The article says that 1x allows a wider range of gearing.  That is complete bullshit.  I hadn’t raced a MTB race in a really long time and happened to be out in Vail for the GoPro games this past summer, so I decided to ride the race on the spur of the moment.

I had a couple issues, but finally got into the top 15.  After the race, I was talking to a guy I was riding with at the end and he told me that he didn’t have enough gearing for the climb and he wished he would have put on a 30 in front instead of a 32.  I was riding 1998 XTR 9 speed, with a 34 in the back, but a 24 in the front and had no trouble climbing.

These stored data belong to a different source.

(** The pieces of a string literal whose opening quote has been read, up to
    the closing quote.  A control character, an unknown escape and the end
    of the input are errors. *)
Fixpoint scan_pieces (s : string) : scan (list piece) :=
  match s with
  | EmptyString => Invalid
  | String c rest =>
      if Ascii.eqb c DQUOTE then Scanned [] rest
      else if byte_in 0 31 c then Invalid
      else if Ascii.eqb c BACKSLASH then
        match rest with
        | String e rest1 =>
            if Ascii.eqb e "u"%char then
              match rest1 with
              | String h1 (String h2 (String h3 (String h4 rest2))) =>
                  match hex4 h1 h2 h3 h4, scan_pieces rest2 with
                  | Some u, Scanned ps rest3 => Scanned (Unit16 u :: ps) rest3
                  | _, _ => Invalid
                  end
              | _ => Invalid
              end
            else
              match simple_escape e, scan_pieces rest1 with
              | Some b, Scanned ps rest2 => Scanned (Raw b :: ps) rest2
              | _, _ => Invalid
              end
        | EmptyString => Invalid
        end
      else
        match scan_pieces rest with
        | Scanned ps rest1 => Scanned (Raw c :: ps) rest1
        | other => other
        end
  end.

(** The text of the pieces: a high surrogate directly followed by a low one
    is the code point of the pair. *)
Fixpoint assemble (ps : list piece) : string :=
  match ps with
  | [] => EmptyString
  | Raw c :: rest => String c (assemble rest)
  | Unit16 hi :: rest =>
      match rest with
      | Unit16 lo :: rest' =>
          if ((55296 <=? hi) && (hi <=? 56319)
              && (56320 <=? lo) && (lo <=? 57343))%N
          then utf8_encode (65536 + (hi - 55296) * 1024 + (lo - 56320))%N
               ++ assemble rest'
          else utf8_encode hi ++ assemble rest
      | _ => utf8_encode hi ++ assemble rest
      end
  end.

Definition scan_string (s : string) : scan string :=
  match scan_pieces s with
  | Scanned ps rest => Scanned (assemble ps) rest
  | Invalid => Invalid
  | TooDeep => TooDeep
  end.

(** *** Numbers *)

(** The integer part at the head of the input: an optional minus sign, then
    a single zero or a digit other than zero followed by any digits. *)
Definition scan_integer (s : string) : option (string * string) :=
  let (sign, s1) :=
    match s with
    | String c rest =>
        if Ascii.eqb c "-"%char then ("-", rest) else (EmptyString, s)
    | EmptyString => (EmptyString, s)
    end in
  match s1 with
  | String c rest =>
      if Ascii.eqb c "0"%char then Some (sign ++ "0", rest)
      else if is_digit c then
        let (ds, rest') := take_digits s1 in Some (sign ++ ds, rest')
      else None
  | EmptyString => None
  end.

(** The fraction when there is one (a dot and at least one digit); the
    empty string and the input as it is otherwise. *)
Definition scan_fraction (s : string) : string * string :=
  match s with
  | String c rest =>
      if Ascii.eqb c "."%char then
        match take_digits rest with
        | (EmptyString, _) => (EmptyString, s)
        | (ds, rest') => (String c ds, rest')
        end
      else (EmptyString, s)
  | EmptyString => (EmptyString, s)
  end.

(** The exponent when there is one: the letter e in either case, an
    optional sign, at least one digit. *)
Definition scan_exponent (s : string) : string * string :=
  match s with
  | String e rest =>
      if Ascii.eqb e "e"%char || Ascii.eqb e "E"%char then
        let (sign, rest1) :=
          match rest with
          | String c rest' =>
              if Ascii.eqb c "-"%char || Ascii.eqb c "+"%char
              then (String c EmptyString, rest')
              else (EmptyString, rest)
          | EmptyString => (EmptyString, rest)
          end in
        match take_digits rest1 with
        | (EmptyString, _) => (EmptyString, s)
        | (ds, rest2) => (String e (sign ++ ds), rest2)
        end
      else (EmptyString, s)
  | EmptyString => (EmptyString, s)
  end.

Definition integer_value (text : string) : Z :=
  match text with
  | String c ds =>
      if Ascii.eqb c "-"%char then (- digits_value 0 ds)%Z
      else digits_value 0 text
  | EmptyString => 0%Z
  end.

(** A number: an [int] when it has neither fraction nor exponent, a [float]
    otherwise. *)
Definition scan_number (s : string) : option (pyval * string) :=
  match scan_integer s with
  | Some (integer, rest) =>
      let (frac, rest1) := scan_fraction rest in
      let (exp, rest2) := scan_exponent rest1 in
      match frac, exp with
      | EmptyString, EmptyString => Some (PyInt (integer_value integer), rest2)
      | _, _ => Some (PyFloat (integer ++ frac ++ exp), rest2)
      end
  | None => None
  end.

(** [strip_prefix p s]: what follows [p] in [s], when [s] starts with it. *)
Fixpoint strip_prefix (p s : string) : option string :=
  match p, s with
  | EmptyString, _ => Some s
  | String a p', String b s' =>
      if Ascii.eqb a b then strip_prefix p' s' else None
  | String _ _, EmptyString => None
  end.

(** The values that are neither strings nor containers: the three names,
    then a number, then the constants Python accepts besides. *)
Definition scan_atom (s : string) : scan pyval :=
  match strip_prefix "null" s, strip_prefix "true" s,
        strip_prefix "false" s with
  | Some rest, _, _ => Scanned PyNone rest
  | _, Some rest, _ => Scanned (PyBool true) rest
  | _, _, Some rest => Scanned (PyBool false) rest
  | None, None, None =>
      match scan_number s with
      | Some (v, rest) => Scanned v rest
      | None =>
          match strip_prefix "NaN" s, strip_prefix "Infinity" s,
                strip_prefix "-Infinity" s with
          | Some rest, _, _ => Scanned (PyFloat "NaN") rest
          | _, Some rest, _ => Scanned (PyFloat "Infinity") rest
          | _, _, Some rest => Scanned (PyFloat "-Infinity") rest
          | None, None, None => Invalid
          end
      end
  end.
(** * Job Cracker: the generation pipeline of the study-kit app

    A shallow embedding of [types.ts], [services/geminiService.ts] and the
    [App] component (state, handlers and the conditions under which the
    rendered controls accept an event), followed by the properties of the
    orchestration core.

    Modelling conventions.
    - React state is the record the updaters act on.  A functional updater
      [setState(prev => ...)] reads the state current when it is applied; a
      handler that mentions [state] directly reads the snapshot of the
      render in which the handler was created.  Between two events the
      component has re-rendered, so a handler starts with the current
      state as snapshot, but the part of an [async] handler that runs
      after an [await] still holds the snapshot taken at its start.
    - An [await] splits a handler in two: the part before it registers a
      pending continuation (with the values its closure captured), the
      part after it runs when the environment settles the promise.
    - The language-model service is the environment.  For a free-text
      request it supplies the outcome of [ai.models.generateContent]; for a
      JSON request it supplies the outcome of [generateContent] followed
      by [parseJSONSafely] (the decoded payload, or the exception either
      of them throws).  Building the client ([getAI]) is taken to succeed.
    - [alert] and the calls of the service functions are logged in the
      world so that statements can speak about them.
    - [handleDownloadKit] and [renderMarkdown] read the state and never
      write it; they are left out. *)

From stdpp Require Import base option list gmap strings.
From Stdlib Require Import Ascii ZArith Lia Permutation.
(** * RushHourSolver: a shallow embedding of [RushHourSolver.cpp]

    The solver is a breadth-first search over the configurations of a
    6x6 "Rush Hour" board.  This file embeds the program in Rocq and
    proves properties of it:

    - [Board] with [Cell], [CellSafe] and [SetCell];
    - the two globals [state_list] and [states_in_list], threaded
      through a small state monad together with the text written to
      [stdout];
    - [CheckAddState], [CheckMove], [PrintSolutionRecursive],
      [PrintSolutionAndQuit] and [main];
    - [Board::operator<], as [Board_lt], and [Board::Print], as
      [Board_Print], with the text it writes.

    [assert] and [exit] are outcomes of a computation, so that "the
    assertion cannot fire" and "the process leaves with status 0" are
    ordinary statements about the embedded functions.  The loops of
    the source that have no bound of their own take a number of
    rounds as an argument; the theorems say how many are enough.

    The properties, in the order of the file: the cells of a board;
    registration in the two globals; the scan and the moves of
    [CheckMove]; the path [PrintSolutionRecursive] writes; how [main]
    ends; where the search stops; that the search is breadth-first,
    with the shortest path it finds; the order of the boards; what
    [Print] writes, for a board alone and for the moves of the search;
    what [main] writes; and what the moves keep. *)

From Stdlib Require Import ZArith Lia Ascii String List.
From stdpp Require Import base gmap sets list strings.

Open Scope Z_scope.

(** ** Constants *)

(** [constexpr int BOARD_SIZE = 6;] *)
Definition BOARD_SIZE : Z := 6.

(** [constexpr int BOARD_EXIT_Y = 2;] *)
Definition BOARD_EXIT_Y : Z := 2.

(** [constexpr bool DEBUG_PROGRESS_OUTPUT = false;] *)
Definition DEBUG_PROGRESS_OUTPUT : bool := false.

(** The character of an empty cell, [' ']. *)
Definition SPACE : ascii := " "%char.

(** The character of the goal car, ['X']. *)
Definition GOAL_CAR : ascii := "X"%char.

(** The character [CellSafe] returns off the board, [0]. *)
Definition NUL : ascii := Ascii.zero.

(** ** Board *)

(** [char cell[BOARD_SIZE][BOARD_SIZE]], indexed [[y][x]]: the 36
    characters in the order they lie in memory (row after row), which
    is the order [memcmp] in [operator<] reads them in. *)
Abbreviation Board := (list ascii).

Definition board_wf (s : Board) : Prop :=
  length s = Z.to_nat (BOARD_SIZE * BOARD_SIZE).

(** Offset of [cell[y][x]] in the array. *)
Definition offset (y x : Z) : nat := Z.to_nat (y * BOARD_SIZE + x).

(** The condition of the [assert] in [Cell] and [SetCell]:
    [x >= 0 && x < BOARD_SIZE && y >= 0 && y < BOARD_SIZE]. *)
Definition in_bounds (y x : Z) : bool :=
  (x >=? 0) && (x <? BOARD_SIZE) && (y >=? 0) && (y <? BOARD_SIZE).

(** The raw array read [cell[y][x]]. *)
Definition cell_at (s : Board) (y x : Z) : ascii := nth (offset y x) s NUL.

(** [char Cell( int y, int x ) const]: [None] when the assertion
    fails. *)
Definition Cell (s : Board) (y x : Z) : option ascii :=
  if in_bounds y x then Some (cell_at s y x) else None.

(** [char CellSafe( int y, int x ) const]. *)
Definition CellSafe (s : Board) (y x : Z) : ascii :=
  if (x <? 0) || (x >=? BOARD_SIZE) || (y <? 0) || (y >=? BOARD_SIZE)
  then NUL
  else cell_at s y x.

(** [void SetCell( int y, int x, char c )]: [None] when the assertion
    fails, otherwise the board after [cell[y][x] = c]. *)
Definition SetCell (s : Board) (y x : Z) (c : ascii) : option Board :=
  if in_bounds y x then Some (<[offset y x := c]> s) else None.

(** ** The process: globals, output, outcomes *)

(** What the program writes to [stdout].  [Board::Print] is kept as
    one item holding its arguments: which board is drawn, with which
    indent, and the next board whose move is drawn as an arrow. *)
Inductive output :=
| Text (t : string)                     (* a [printf] without arguments *)
| SolutionStep (step_number : Z)        (* ["Solution step %d\n"] *)
| Exploring (idx_state : Z)             (* ["Exploring state %d\n"] *)
| Explored (idx_state : Z)              (* ["...explored %d board states\n"] *)
| Print (indent : string) (cur : Board) (next : option Board).

(** The two globals and the output written so far. *)
Record World := mkWorld {
  state_list : list (Board * Z);
  states_in_list : gset Board;
  stdout : list output
}.

Definition initial_world : World :=
  {| state_list := []; states_in_list := ∅; stdout := [] |}.

(** The places where the program can stop abnormally. *)
Inductive fault :=
| AssertCell            (* the assert of [Cell] *)
| AssertSetCell         (* the assert of [SetCell] *)
| AssertSizes           (* [assert( state_list.size() == states_in_list.size() )] *)
| AssertOneState        (* [assert( state_list.size() == 1 )] in [main] *)
| VectorRange.          (* [state_list[i]] with [i] out of range *)

(** How a computation ends: it returns a value, the process leaves
    through [exit], an assertion fails, or the loop bound of the model
    is used up. *)
Inductive result (A : Type) :=
| Ret (a : A) (w : World)
| Exit (status : Z) (w : World)
| Abort (f : fault)
| Stuck.
Arguments Ret {A} a w.
Arguments Exit {A} status w.
Arguments Abort {A} f.
Arguments Stuck {A}.

Definition M (A : Type) : Type := World -> result A.

Definition ret {A} (a : A) : M A := fun w => Ret a w.

Definition bind {A B} (m : M A) (k : A -> M B) : M B :=
  fun w =>
    match m w with
    | Ret a w' => k a w'
    | Exit st w' => Exit st w'
    | Abort f => Abort f
    | Stuck => Stuck
    end.

Notation "x <- m ;; k" := (bind m (fun x => k))
  (at level 100, m at next level, right associativity).
Notation "m ;;; k" := (bind m (fun _ => k))
  (at level 100, right associativity).

(** [exit(status)] *)
Definition exit {A} (status : Z) : M A := fun w => Exit status w.

Definition abort {A} (f : fault) : M A := fun _ => Abort f.

Definition stuck {A} : M A := fun _ => Stuck.

(** A call that can fail an assertion. *)
Definition checked {A} (f : fault) (o : option A) : M A :=
  match o with
  | Some a => ret a
  | None => abort f
  end.

Definition get_state_list : M (list (Board * Z)) :=
  fun w => Ret (state_list w) w.

Definition write (o : output) : M unit :=
  fun w => Ret tt {| state_list := state_list w;
                     states_in_list := states_in_list w;
                     stdout := stdout w ++ [o] |}.

(** [for ( i = lo ; i < hi ; ++i ) body], the variable [a] being what
    the body changes. *)
Fixpoint for_each {A} (l : list Z) (body : Z -> A -> M A) (a : A) : M A :=
  match l with
  | [] => ret a
  | i :: l' => a' <- body i a ;; for_each l' body a'
  end.

Definition for_range {A} (lo hi : Z) (body : Z -> A -> M A) (a : A) : M A :=
  for_each (seqZ lo (hi - lo)) body a.

(** [state_list[i]]; reading past the end is undefined in C++ and a
    fault here. *)
Definition state_at (i : Z) : M (Board * Z) :=
  l <- get_state_list ;;
  if (0 <=? i) && (i <? Z.of_nat (length l))
  then checked VectorRange (l !! Z.to_nat i)
  else abort VectorRange.

(** The character ['\n']. *)
Definition newline : string := String (ascii_of_nat 10) EmptyString.

(** ** The search state *)

(** [void CheckAddState( const Board &state, int from )].

    [states_in_list.insert( state ).second] is false when the board is
    already in the set, and the function returns; otherwise the board
    has been inserted, and the pair is appended to [state_list].  The
    two dumps under [DEBUG_PROGRESS_OUTPUT] are compiled out, the
    constant being false. *)
Definition CheckAddState (state : Board) (from : Z) : M unit :=
  fun w =>
    if decide (state ∈ states_in_list w) then Ret tt w
    else
      let w' := {| state_list := state_list w ++ [(state, from)];
                   states_in_list := {[ state ]} ∪ states_in_list w;
                   stdout := stdout w |} in
      if decide (length (state_list w') = size (states_in_list w'))
      then Ret tt w'
      else Abort AssertSizes.

(** [int PrintSolutionRecursive( int i, const Board *next )].  The
    recursion follows the second components of [state_list]; [fuel]
    bounds its depth. *)
Fixpoint PrintSolutionRecursive (fuel : nat) (i : Z) (next : option Board)
  : M Z :=
  match fuel with
  | O => stuck
  | S fuel' =>
      if i <? 0 then ret 0
      else
        e <- state_at i ;;
        let cur := e.1 in
        n <- PrintSolutionRecursive fuel' e.2 (Some cur) ;;
        let step_number := n + 1 in
        write (SolutionStep step_number) ;;;
        write (Print "  " cur next) ;;;
        write (Text newline) ;;;
        ret step_number
  end.

(** [void PrintSolutionAndQuit()].  A chain of previous states that
    only goes to smaller indices makes at most [size + 1] calls. *)
Definition PrintSolutionAndQuit {A} : M A :=
  l <- get_state_list ;;
  PrintSolutionRecursive (S (length l)) (Z.of_nat (length l) - 1) None ;;;
  exit 0.

(** ** The move generator *)

(** The macro [txty_on_board]. *)
Definition txty_on_board (dx dy tx ty : Z) : bool :=
  ((dx >=? 0) || (tx >=? 0)) &&
  ((dx <=? 0) || (tx <? BOARD_SIZE)) &&
  ((dy >=? 0) || (ty >=? 0)) &&
  ((dy <=? 0) || (ty <? BOARD_SIZE)).

(** The loop
    [do { tx += dx; ty += dy; } while ( (txty_on_board) && s.Cell( ty, tx ) == car );]
    returning [tx] and [ty] as the loop leaves them. *)
Fixpoint find_end (fuel : nat) (dx dy : Z) (s : Board) (car : ascii)
    (tx ty : Z) : M (Z * Z) :=
  match fuel with
  | O => stuck
  | S fuel' =>
      let tx := tx + dx in
      let ty := ty + dy in
      if txty_on_board dx dy tx ty then
        c <- checked AssertCell (Cell s ty tx) ;;
        if Ascii.eqb c car then find_end fuel' dx dy s car tx ty
        else ret (tx, ty)
      else ret (tx, ty)
  end.

(** [for ( int xx = lo ; xx <= hi ; ++xx ) s.SetCell( y, xx, c );] *)
Definition set_span (y lo hi : Z) (c : ascii) (s : Board) : M Board :=
  for_range lo (hi + 1)
    (fun xx s => checked AssertSetCell (SetCell s y xx c)) s.

(** [template <int dx, int dy> void CheckMove( Board &s, int x, int y, int idx_state )].
    The board is passed by reference: the function returns the board
    as it leaves it.  The loop of [find_end] starts two cells from
    [(y,x)] and leaves the board after at most [BOARD_SIZE] steps. *)
Definition CheckMove (dx dy : Z) (s : Board) (x y idx_state : Z) : M Board :=
  let tx := x + dx * 2 in
  let ty := y + dy * 2 in
  if negb (txty_on_board dx dy tx ty) then ret s
  else
    car <- checked AssertCell (Cell s ty tx) ;;
    c <- checked AssertCell (Cell s (ty - dy) (tx - dx)) ;;
    if negb (Ascii.eqb c car) || Ascii.eqb car SPACE then ret s
    else
      e <- find_end (Z.to_nat BOARD_SIZE) dx dy s car tx ty ;;
      let tx := e.1 - dx in
      let ty := e.2 - dy in
      s <- checked AssertSetCell (SetCell s y x car) ;;
      s <- checked AssertSetCell (SetCell s ty tx SPACE) ;;
      s <- (if (dx =? -1) && (x =? BOARD_SIZE - 1) && (y =? BOARD_EXIT_Y)
            then
              if Ascii.eqb car GOAL_CAR then
                CheckAddState s idx_state ;;;
                PrintSolutionAndQuit
              else
                s <- set_span y (tx + 1) x SPACE s ;;
                CheckAddState s idx_state ;;;
                set_span y (tx + 1) x car s
            else
              CheckAddState s idx_state ;;;
              ret s) ;;
      s <- checked AssertSetCell (SetCell s y x SPACE) ;;
      checked AssertSetCell (SetCell s ty tx car).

I remember Jimmy Mac telling me that the 1x setup doesn’t work for the weekend guy because of the same reason.  But, that might have been before the 42 rear cog and 10 tooth  small cog Sram has now.   But, I still don’t understand it.

I love front chainrings racing MTB.  I think it is awesome going hard into a climb, just a little overgeared, then just one shift in the front and be in the perfect gear for the start of the climb. Honestly, I don’t really understand getting rid of the granny gear in front.  I was riding a 24 x 40 up Powerline in Leadville.  I didn’t plan to be in that gear, but I didn’t plan to be all cramped up and barely moving.  If I would have had a 30 x 42, I would have been dead in the water for sure. The extra weight of having a 2nd, or 3rd chainring in front, then obviously a front derailleur and shifter, is well worth it in relation to have the options of having a wider selection of gearing.

Plus, who wants to be going and changing their chainrings for different riding?  I don’t.  I do a lot of MTB races that start out on pavement.  Races such as Chequamengon, Lutzen, Leadville, a lot of them.  And I’ve noticed that the rollouts are super tame compared to historical starts, not that I’ve done Leadville and Lutzen more than once.  But Chequamegon this year was much easier than the past.

And the reason is that the biggest gears that most of the fast guys have is a 32 x 10.  These guys are all spun out.  I feel undergeared with a 42 x 11 and well even more so with only a 38 x 11.  I don’t think a 32 x 10 is a big enough gear for lot of longer MTB races I do.  That is like the gear of being between a 53 x 16/17 on a road bike.  I would never start a road race with only a 17 in the back as my hardest gear.

Even in longer off-road races, like Berryman that I did last month, I was riding pretty fast on the open road sections.  Fast enough that I needed a 42 x 11.  Plus, the jump in the back from a 36 to 42 is huge.  That is 6 teeth.  XTR is bad enough going from 35 -40, a 5 tooth difference.   I don’t know that the rpm difference of shifting between a 36 to a 42, but it is huge.

I’ve ridden single rings in the front a lot.  My A bike in cross used to be one chainring in the front.  But on the starts, I’d be on my B bike with double rings and then switch once that initial start surge was over. But cross is completely different that racing MTB.  You might run into the situation where you need that other ring 3 or 4 hours into a race.  And you don’t know how you are going to be physically when you get there.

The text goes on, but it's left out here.